**DATASET CONTENT**
BEGIN

(** Steps and their result, run by [exec]. *)
Fixpoint run (ls : list label) (d : db) : db :=
  match ls with [] => d | l :: ls' => run ls' (exec pre l d) end.

Lemma grant_run_steps ls d :
  Forall (fun l => String.length (rand_of l) = 16%nat /\ token_ok l) ls -> steps (step pre) d ls (run ls d).
Proof.
  intros HF. revert d. induction HF as [|l ls [? ?] HF IH]; intros d; simpl; [constructor|].
  eapply steps_cons; [by constructor|apply IH].
Qed.

Definition d0 : db := run [LInitialize "noeviction" r1] ∅.
Definition claims : Claims :=
  mkClaims 1 "" 7 9 "QmFile" false "" "" "blur" "gallery" ["image"] 1000 1300
    (Base64.hex_encode r1) "0" "0".
Definition file : string := Cid.FileResource "bFile".

Ltac ok := repeat constructor.

Lemma revoke_is_permanent_witness :
  exists d1, Check pre claims d0 = None /\ Revoke pre file (Some r2) d0 = Ok d1 /\
    let d2 := run [LBegin file r3; LInitialize "noeviction" r4; LFinish file (Base64.hex_encode r3) r4] d1 in
    Check pre claims d2 <> None.
Proof.
  eexists. split; [by_vm|]. split; [reflexivity|]. intros d2.
  eapply (revoke_is_permanent pre file (Some r2) d0).
  - reflexivity.
  - apply grant_run_steps. ok.
  - apply list_elem_of_further, list_elem_of_here.
Defined.

Lemma mutation_exclusive_witness :
  let d1 := run [LBegin "asset:9" r2] d0 in
  let d2 := run [LBegin file r3; LBegin "asset:9" r4; LFinish file (Base64.hex_encode r3) r4] d1 in
  d2 !! guard_key pre "asset:9" = Some (Base64.hex_encode r2).
Proof.
  intros d1 d2.
  eapply (mutation_exclusive pre "asset:9" r2 d0 d1).
  - reflexivity.
  - reflexivity.
  - apply grant_run_steps. ok.
  - intros l Hl x. repeat (apply elem_of_cons in Hl as [->|Hl]; [by split|]).
    by apply not_elem_of_nil in Hl.
Defined.

Lemma mutation_invalidates_witness :
  let d1 := run [LBegin "asset:9" r2] d0 in
  let d2 := run [LFinish "asset:9" (Base64.hex_encode r2) r3] d1 in
  d2 !! guard_key pre "asset:9" = None /\ Check pre claims d2 <> None.
Proof.
  intros d1 d2. split; [by_vm|].
  eapply (mutation_invalidates pre "asset:9" r2 d0 d1 _ [LFinish "asset:9" (Base64.hex_encode r2) r3]
            d2 claims "0").
  - reflexivity.
  - apply grant_run_steps. ok.
  - apply list_elem_of_here.
  - discriminate.
  - intros l Hl. apply elem_of_cons in Hl as [->|Hl%not_elem_of_nil]; [discriminate|done].
Defined.

Lemma lost_state_fails_closed_witness :
  Check pre claims d0 = None /\ Check pre claims (run [LInitialize "noeviction" r2] ∅) <> None.
Proof.
  split; [by_vm|].
  eapply (lost_state_fails_closed pre [LInitialize "noeviction" r2]).
  - apply grant_run_steps. ok.
  - intros p x Hl. apply elem_of_cons in Hl as [[= -> ->]|Hl%not_elem_of_nil]; [discriminate|done].
Defined.

Lemma issued_grant_passes_witness : Check pre claims d0 = None.
Proof.
  eapply (issued_grant_passes pre claims d0); try reflexivity.
Defined.

End Toy.
End GrantState.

END

In the entries above, find every line with the word "Check" and list it.

  exists d1, Check pre claims d0 = None /\ Revoke pre file (Some r2) d0 = Ok d1 /\
    Check pre claims d2 <> None.
  d2 !! guard_key pre "asset:9" = None /\ Check pre claims d2 <> None.
  Check pre claims d0 = None /\ Check pre claims (run [LInitialize "noeviction" r2] ∅) <> None.
Lemma issued_grant_passes_witness : Check pre claims d0 = None.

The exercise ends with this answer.